How does the performance of swimmers decline over long events?
- Swimming background
- Split: The time is takes to swim one length of the pool
- Quantifying slowdown
- Use women's 800m freestyle heats
- Omit first and last 100 meters
- Compute mean split time for each split number
- Perform linear regression to get slowdown per split
- Perform hypothesis test: can the slowdown be explained by random variation?
- Hypothesis tests for correlation
- Posit null hypothesis: split time and split number are completely uncorrelated
- Simulate data assuming null hypothesis is true
- Use pearson correlation, $\rho$ as test statistic
- Compute p-value as the fraction of replicates that have $\rho$ at least as large as observed
EDA: Plot all your data
To get a graphical overview of a data set, it is often useful to plot all of your data. In this exercise, plot all of the splits for all female swimmers in the 800 meter heats. The data are available in a Numpy arrays split_number
and splits
. The arrays are organized such that splits[i,j]

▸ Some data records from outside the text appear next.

(* ===== verification/SessionRatchet.v ===== *)
(** * SessionRatchet: the per-direction ratchet of [src/session.c]

    The stream of message keys of one direction, an abstract receive window
    (which sequence numbers are delivered, skipped or refused), and the proof
    that [recv_key]/[recv_commit]/[skipped_add] implement it. *)
From stdpp Require Import sorting.
From Stdlib Require Import Permutation.
From S2P Require Import Prelude Ring CText Crypto Frame Session.

(** ** The sender's key stream *)

Section stream.
Context {P : Prims}.

Lemma chain_steps_add n m c : chain_steps (n + m) c = chain_steps m (chain_steps n c).
Proof. revert c. induction n as [|n IH]; intros c; cbn [chain_steps Nat.add]; auto. Qed.

Lemma chain_steps_S n c : chain_steps (S n) c = (tt_kdf_chain_step (chain_steps n c)).1.
Proof. replace (S n) with (n + 1)%nat by lia. by rewrite chain_steps_add. Qed.

(** Message key and nonce of frame [sq] of the direction whose chain is [c]
    at sequence number [s0]. *)
Definition stream_key (c : bytes) (s0 sq : Z) : bytes * bytes :=
  tt_kdf_msg_material (tt_kdf_chain_step (chain_steps (Z.to_nat (sq - s0)) c)).2.

Definition at_stream (c : bytes) (s0 : Z) (r : TTRatchet) : Prop :=
  s0 <= seq r /\ chain r = chain_steps (Z.to_nat (seq r - s0)) c.

Lemma msg_key_at_stream c s0 r sq :
  at_stream c s0 r -> seq r <= sq -> msg_key_at r sq = stream_key c s0 sq.
Proof.
  intros [Hle Hc] Hsq. unfold msg_key_at, stream_key. rewrite Hc, <- chain_steps_add.
  do 2 f_equal. f_equal. f_equal. lia.
Qed.

Lemma send_key_stream c s0 r :
  at_stream c s0 r -> is_u32 (seq r + 1) ->
  exists r', send_key r = (r', seq r, (stream_key c s0 (seq r)).1,
                           (stream_key c s0 (seq r)).2) /\
    at_stream c s0 r' /\ seq r' = seq r + 1 /\ rroot r' = rroot r /\
    since_fold r' = since_fold r /\ skipped r' = skipped r.
Proof.
  intros [Hle Hc] Hu. unfold send_key, stream_key. rewrite <- Hc.
  destruct (tt_kdf_chain_step (chain r)) as [nc mk] eqn:E.
  cbn [snd]. destruct (tt_kdf_msg_material mk) as [key nonce].
  eexists. split; [reflexivity|]. cbn. unfold is_u32 in Hu. rewrite u32_small by lia.
  split_and!; try done. split; cbn; [lia|].
  replace (Z.to_nat (seq r + 1 - s0)) with (S (Z.to_nat (seq r - s0))) by lia.
  by rewrite chain_steps_S, <- Hc, E.
Qed.
End stream.

(** ** The abstract receive window

    [wnext] is the lowest sequence number never passed; [wskip] are the
    passed but undelivered numbers, oldest first. *)
Record window := mkWindow { wnext : Z; wskip : list Z }.

Inductive verdict := Deliver | TooOld | Replay.

Definition remove_seq (sq : Z) (l : list Z) : list Z := filter (fun q => q <> sq) l.

(** The window moves past [sq]: the gap is skipped, the oldest skipped
    numbers beyond the 96 kept are forgotten. *)
Definition window_pass (w : window) (sq : Z) : window :=
  mkWindow (sq + 1) (lastn (Z.to_nat TT_SESSION_SKIPPED_MAX)
                       (wskip w ++ seqZ (wnext w) (sq - wnext w))).

Definition window_step (w : window) (sq : Z) : verdict * window :=
  if wnext w <=? sq then
    if TT_SESSION_MAX_SKIP <=? sq - wnext w then (TooOld, w)
    else (Deliver, window_pass w sq)
  else if bool_decide (sq ∈ wskip w)
       then (Deliver, mkWindow (wnext w) (remove_seq sq (wskip w)))
       else (Replay, w).

(** A run over arriving sequence numbers: the ones delivered, in order. *)
Fixpoint window_run (w : window) (l : list Z) : list Z :=
  match l with
  | [] => []
  | sq :: l =>
      match window_step w sq with
      | (Deliver, w') => sq :: window_run w' l
      | (_, w') => window_run w' l
      end
  end.

Definition window_ok (w : window) : Prop :=
  NoDup (wskip w) /\ Forall (fun q => q < wnext w) (wskip w) /\
  (length (wskip w) <= Z.to_nat TT_SESSION_SKIPPED_MAX)%nat.

Lemma window_pass_ok w sq : window_ok w -> wnext w <= sq -> window_ok (window_pass w sq).
Proof.
  intros (Hnd & Hlt & Hlen) Hle. rewrite Forall_forall in Hlt.
  split_and!; cbn [wskip wnext window_pass]; [| |apply lastn_length].
  - eapply sublist_NoDup; [|apply lastn_sublist].
    apply NoDup_app. split_and!; [done| |apply NoDup_seqZ].
    intros x Hx%Hlt Hx'%elem_of_seqZ. lia.
  - apply Forall_drop, Forall_app. split; apply Forall_forall; intros x Hx.
    + apply Hlt in Hx. lia.
    + apply elem_of_seqZ in Hx. lia.
Qed.

Lemma window_step_ok w sq : window_ok w -> window_ok (window_step w sq).2.
Proof.
  intros Hw. unfold window_step. destruct (Z.leb_spec (wnext w) sq).
  - destruct (TT_SESSION_MAX_SKIP <=? sq - wnext w); [done|]. by apply window_pass_ok.
  - case_bool_decide; [|done]. destruct Hw as (Hnd & Hlt & Hlen).
    rewrite Forall_forall in Hlt. split_and!; cbn [snd wskip wnext].
    + by apply NoDup_filter.
    + apply Forall_forall. intros x [_ Hx]%list_elem_of_filter. by apply Hlt.
    + etrans; [apply length_filter|done].
Qed.

(** Only a delivery moves the window. *)
Lemma window_step_refuse w sq v w' :
  window_step w sq = (v, w') -> v <> Deliver -> w' = w.
Proof. unfold window_step. repeat case_goal; intros [= <- <-]; done. Qed.

(** What a run delivers was either never passed, or is still in the skip list. *)
Lemma window_run_fresh l : forall w, window_ok w ->
  NoDup (window_run w l) /\
  Forall (fun q => wnext w <= q \/ q ∈ wskip w) (window_run w l).
Proof.
  induction l as [|sq l IH]; intros w Hw; cbn [window_run]; [by split; constructor|].
  pose proof (window_step_ok w sq Hw) as Hw'. destruct Hw as (Hnd & Hlt & Hlen).
  rewrite Forall_forall in Hlt. unfold window_step in *.
  destruct (Z.leb_spec (wnext w) sq) as [Hge|Hlow].
  - destruct (TT_SESSION_MAX_SKIP <=? sq - wnext w); cbn [snd] in Hw'.
    { by apply IH. }
    destruct (IH _ Hw') as [Hn Hf]. rewrite Forall_forall in Hf.
    cbn [wnext wskip window_pass] in Hf.
    match type of Hn with NoDup ?r => assert (Hin : forall q, q ∈ r -> sq + 1 <= q \/
      q ∈ wskip w \/ wnext w <= q < sq) end.
    { intros q [Hq|Hq]%Hf; [by left|]. right.
      eapply elem_of_sublist in Hq; [|apply lastn_sublist].
      apply elem_of_app in Hq as [Hq|Hq%elem_of_seqZ]; [by left|right; lia]. }
    split.
    + constructor; [|done]. intros [Hq|[Hq%Hlt|Hq]]%Hin; lia.
    + constructor; [by left|]. apply Forall_forall. intros q [Hq|[Hq|Hq]]%Hin; [left; lia|by right|left; lia].
  - case_bool_decide as Hs; cbn [snd] in Hw'; [|by apply IH].
    destruct (IH _ Hw') as [Hn Hf]. rewrite Forall_forall in Hf. cbn [wnext wskip] in *.
    split.
    + constructor; [|done]. intros [Hq|[Hq _]%list_elem_of_filter]%Hf; [lia|done].
    + constructor; [by right|]. apply Forall_forall.
      intros q [Hq|[_ Hq]%list_elem_of_filter]%Hf; [by left|by right].
Qed.

(** ** The receiving ratchet implements the window *)

Definition window_of (r : TTRatchet) : window := mkWindow (seq r) (fst <$> skipped r).

Lemma filter_not_elem (sq : Z) (l : list Z) : sq ∉ l -> filter (fun q => q <> sq) l = l.
Proof.
  induction l as [|q l IH]; [done|]. rewrite not_elem_of_cons, filter_cons. intros [? ?].
  rewrite decide_True by done. by rewrite IH.
Qed.

Section recv_window.
Context {P : Prims} (c : bytes) (s0 : Z).

Definition keyed (q : Z) : Z * bytes := (q, (stream_key c s0 q).1).

(** The direction's receiving ratchet is [r]: its chain is the stream's, and
    every parked key is the stream's key of its number. *)
Record recv_ok (r : TTRatchet) : Prop := {
  ro_stream : at_stream c s0 r;
  ro_u32 : is_u32 (seq r);
  ro_window : window_ok (window_of r);
  ro_keys : skipped r = keyed <$> (fst <$> skipped r);
}.

(** [skipped_add] appends and keeps the last 96 entries. *)
Lemma skipped_add_lastn r q k :
  (length (skipped r) <= Z.to_nat TT_SESSION_SKIPPED_MAX)%nat ->
  skipped (skipped_add r q k) =
    lastn (Z.to_nat TT_SESSION_SKIPPED_MAX) (skipped r ++ [(q, k)]).
Proof.
  unfold skipped_add, TT_SESSION_SKIPPED_MAX, len, lastn. intros Hl. cbn.
  rewrite length_app. cbn [length].
  destruct (Z.leb_spec 96 (Z.of_nat (length (skipped r)))).
  - rewrite drop_app_le by lia. do 2 f_equal. lia.
  - by replace (length (skipped r) + 1 - Z.to_nat 96)%nat with 0%nat by lia.
Qed.

Lemma recv_skip_spec n : forall r,
  at_stream c s0 r -> 0 <= seq r -> seq r + Z.of_nat n < 2 ^ 32 ->
  (length (skipped r) <= Z.to_nat TT_SESSION_SKIPPED_MAX)%nat ->
  let r' := recv_skip n r in
  seq r' = seq r + Z.of_nat n /\ chain r' = chain_steps n (chain r) /\
  rroot r' = rroot r /\ since_fold r' = since_fold r /\
  skipped r' = lastn (Z.to_nat TT_SESSION_SKIPPED_MAX)
                 (skipped r ++ (keyed <$> seqZ (seq r) (Z.of_nat n))).
Proof.
  induction n as [|n IH]; intros r Hs Hlo Hb Hl.
  { cbn. rewrite app_nil_r, lastn_all by done. split_and!; try done. lia. }
  cbn [recv_skip chain_steps].
  destruct (tt_kdf_chain_step (chain r)) as [nc mk] eqn:E.
  destruct (tt_kdf_msg_material mk) as [ek iv] eqn:Em.
  assert (Hek : ek = (stream_key c s0 (seq r)).1).
  { unfold stream_key. destruct Hs as [_ <-]. rewrite E. cbn [snd]. by rewrite Em. }
  match goal with |- context [recv_skip n ?r1] => specialize (IH r1) end.
  change (seq (skipped_add (r <| chain := nc |>) (seq r) ek)) with (seq r) in *.
  rewrite (u32_small (seq r + 1)) in * by lia.
  destruct IH as (H1 & H2 & H3 & H4 & H5).
  - destruct Hs as [Hle Hc]. split; cbn; [lia|].
    replace (Z.to_nat (seq r + 1 - s0)) with (S (Z.to_nat (seq r - s0))) by lia.
    by rewrite chain_steps_S, <- Hc, E.
  - cbn. lia.
  - cbn. lia.
  - change (skipped _) with (skipped (skipped_add r (seq r) ek)).
    rewrite skipped_add_lastn by done. apply lastn_length.
  - cbn zeta. rewrite H1, H2, H3, H4, H5. split_and!; try done; [cbn; lia|].
    change (skipped (_ <| seq := _ |>)) with (skipped (skipped_add r (seq r) ek)).
    rewrite skipped_add_lastn, lastn_app_lastn by done. rewrite <- app_assoc.
    f_equal. f_equal. cbn [seq set_field]. subst ek.
    rewrite (seqZ_cons (seq r)) by lia. cbn. do 3 f_equal; lia.
Qed.

Lemma skipped_pick_spec (l : list Z) sq :
  NoDup l ->
  skipped_pick (keyed <$> l) sq =
    if bool_decide (sq ∈ l)
    then Some ((stream_key c s0 sq).1, keyed <$> remove_seq sq l) else None.
Proof.
  unfold remove_seq. induction 1 as [|q l Hq Hnd IH]; [done|].
  rewrite fmap_cons, filter_cons. unfold keyed at 1. cbn [skipped_pick]. destruct (Z.eqb_spec q sq) as [->|Hne].
  - rewrite (bool_decide_true _ (list_elem_of_here _ _)), decide_False by auto.
    by rewrite filter_not_elem.
  - rewrite decide_True by done. rewrite IH.
    rewrite (bool_decide_ext (sq ∈ q :: l) (sq ∈ l)); [by case_bool_decide|].
    rewrite elem_of_cons. split; [intros [->|?]; done|by right].
Qed.

Lemma recv_ok_lookup r :
  recv_ok r -> skipped r = keyed <$> wskip (window_of r).
Proof. intros [_ _ _ Hk]. exact Hk. Qed.

Lemma keyed_fst (l : list Z) : fst <$> (keyed <$> l) = l.
Proof. rewrite <- list_fmap_compose. by apply list_fmap_id. Qed.

(** Committing past [sq] is the window's forward step. *)
Lemma recv_commit_window r sq :
  recv_ok r -> seq r <= sq -> sq + 1 < 2 ^ 32 ->
  let r' := recv_commit r sq in
  recv_ok r' /\ window_of r' = window_pass (window_of r) sq /\
  rroot r' = rroot r /\ since_fold r' = since_fold r.
Proof.
  intros Hok Hle Hb. pose proof Hok as [Hs Hu Hw Hk].
  destruct Hu as [Hlo _]. pose proof Hw as (_ & _ & Hl). cbn in Hl.
  rewrite length_fmap in Hl.
  pose proof (recv_skip_spec (Z.to_nat (sq - seq r)) r Hs Hlo ltac:(lia) Hl)
    as (H1 & H2 & H3 & H4 & H5).
  rewrite Z2Nat.id in * by lia. rewrite Hk, <- fmap_app, <- fmap_lastn in H5.
  unfold recv_commit. set (r1 := recv_skip _ r) in *.
  rewrite H1, u32_small by lia. replace (seq r + (sq - seq r) + 1) with (sq + 1) by lia.
  assert (Hwin : window_of (r1 <| chain := (tt_kdf_chain_step (chain r1)).1 |>
                    <| seq := sq + 1 |>) = window_pass (window_of r) sq).
  { unfold window_of, window_pass. cbn [seq skipped set_field wnext wskip]. f_equal.
    by rewrite H5, keyed_fst. }
  cbn zeta. split_and!; [|done..]. split.
  - destruct Hs as [Hle0 Hc]. split; cbn [chain seq set_field]; [lia|].
    rewrite H2, Hc, <- chain_steps_add, <- chain_steps_S. f_equal. lia.
  - cbn. unfold is_u32. lia.
  - rewrite Hwin. by apply window_pass_ok.
  - cbn [skipped set_field]. by rewrite H5, keyed_fst.
Qed.

(** The decryption key and the committed ratchet follow the window. *)
Lemma recv_key_window r sq :
  recv_ok r -> 0 <= sq -> sq + 1 < 2 ^ 32 ->
  match window_step (window_of r) sq with
  | (Deliver, w) => exists r1 fr,
      recv_key r sq = inr ((stream_key c s0 sq).1, r1, fr) /\
      let r' := if fr then r1 else recv_commit r1 sq in
      recv_ok r' /\ window_of r' = w /\ rroot r' = rroot r /\
      since_fold r' = since_fold r
  | (TooOld, _) => recv_key r sq = inl TT_E2EE_SEQ_TOO_OLD
  | (Replay, _) => recv_key r sq = inl TT_E2EE_REPLAY
  end.
Proof.
  intros Hok Hlo Hb. pose proof Hok as [Hs Hu Hw Hk].
  unfold window_step, recv_key. change (wnext (window_of r)) with (seq r).
  unfold is_u32 in Hu. destruct (Z.leb_spec (seq r) sq) as [Hle|Hlt].
  - rewrite (msg_key_at_stream c s0) by done.
    assert (Hcommit := recv_commit_window r sq Hok Hle Hb).
    destruct (Z.eqb_spec sq (seq r)) as [He|Hne].
    { rewrite (proj2 (Z.leb_gt _ _)) by (unfold TT_SESSION_MAX_SKIP; lia). by exists r, false. }
    rewrite (proj2 (Z.ltb_lt _ _)) by lia. rewrite u32_small by lia.
    destruct (_ <=? _); [done|]. by exists r, false.
  - rewrite (proj2 (Z.eqb_neq _ _)), (proj2 (Z.ltb_ge _ _)) by lia.
    unfold skipped_take. rewrite Hk, skipped_pick_spec by apply Hw.
    change (fst <$> skipped r) with (wskip (window_of r)).
    case_bool_decide as Hin; [|done]. do 2 eexists. split; [done|].
    assert (Hwin : window_of (r <| skipped := keyed <$> remove_seq sq (wskip (window_of r)) |>)
      = mkWindow (seq r) (remove_seq sq (wskip (window_of r)))).
    { unfold window_of at 1. cbn. by rewrite keyed_fst. }
    cbn zeta. split_and!; [|done..]. split; [done|done| |].
    + rewrite Hwin. pose proof (window_step_ok (window_of r) sq Hw) as Hw'.
      unfold window_step in Hw'. change (wnext (window_of r)) with (seq r) in Hw'.
      rewrite (proj2 (Z.leb_gt _ _)), bool_decide_true in Hw' by (done || lia). done.
    + cbn. by rewrite keyed_fst.
Qed.
End recv_window.

(** A fresh ratchet is in step with its own chain at number 1. *)
Lemma ratchet_reset_ok {P : Prims} rt dir :
  recv_ok (chain (ratchet_reset rt dir)) 1 (ratchet_reset rt dir).
Proof.
  split.
  - by split.
  - done.
  - split_and!; cbn; [constructor|constructor|lia].
  - done.
Qed.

is the split time for swimmer i for split_number[j]
.
free_800_w = swim.loc[(swim['gender'] == 'F') &
(swim['stroke'] == 'FREE') &
(swim['distance'] == 800) &
(swim['round'].isin(['PRE'])) &
(~swim['split'].isin([1,2,15,16]))]
free_800_w = free_800_w[['split', 'splitswimtime']]
splits = np.reshape(free_800_w['splitswimtime'].values, (-1, 12))
split_number = free_800_w['split'].unique()
for splitset in splits:
_ = plt.plot(split_number, splitset, linewidth=1, color='lightgray')
# Compute the mean split times
mean_splits = np.mean(splits, axis=0)
# Plot the mean split time
_ = plt.plot(split_number, mean_splits, marker='.', linewidth=3, markersize=12)
# Label axes
_ = plt.xlabel('split number')
_ = plt.ylabel('split time (s)')
You can see that there is wide variability in the splits among the swimmers, and what appears to be a slight trend toward slower split times.
Linear regression of average split time
We will assume that the swimmers slow down in a linear fashion over the course of the 800 m event. The slowdown per split is then the slope of the mean split time versus split number plot. Perform a linear regression to estimate the slowdown per split and compute a pairs bootstrap 95% confidence interval on the slowdown. Also show a plot of the best fit line.
slowdown, split_3 = np.polyfit(split_number, mean_splits, 1)
# Compute pairs bootstrap
bs_reps, _ = dcst.draw_bs_pairs_linreg(split_number, mean_splits, size=10000)
# Compute confidence interval
conf_int = np.percentile(bs_reps, [2.5, 97.5])
# Plot the data with regressions line
_ = plt.plot(split_number, mean_splits, marker='.', linestyle='none')
_ = plt.plot(split_number, slowdown * split_number + split_3, '-')
# Label axes and show plot
_ = plt.xlabel('split number')
_ = plt.ylabel('split time (s)')
# Print the slowdown per split
print("""
mean slowdown: {0:.3f} sec./split
95% conf int of mean slowdown: [{1:.3f}, {2:.3f}] sec./split""".format(
slowdown, *conf_int))
There is a small (about 6 hundreths of a second), but discernible, slowdown per split. We'll do a hypothesis test next.
rho = dcst.pearson_r(split_number, mean_splits)
# Initialize permutation reps
perm_reps_rho = np.empty(10000)
# Make permutation reps
for i in range(10000):
# Scramble_split number array
scrambled_split_number = np.random.permutation(split_number)
# Compute the Pearson correlation coefficient
perm_reps_rho[i] = dcst.pearson_r(scrambled_split_number, mean_splits)
# Compute and print p-value
p_val = np.sum(perm_reps_rho >= rho) / 10000
print('p =', p_val)
The tiny effect is very real! With 10,000 replicates, we never got a correlation as big as observed under the hypothesis that the swimmers do not change speed as the race progresses. In fact, I did the test with a million replicates, and still never got a single replicate as big as the observed Pearson correlation coefficient.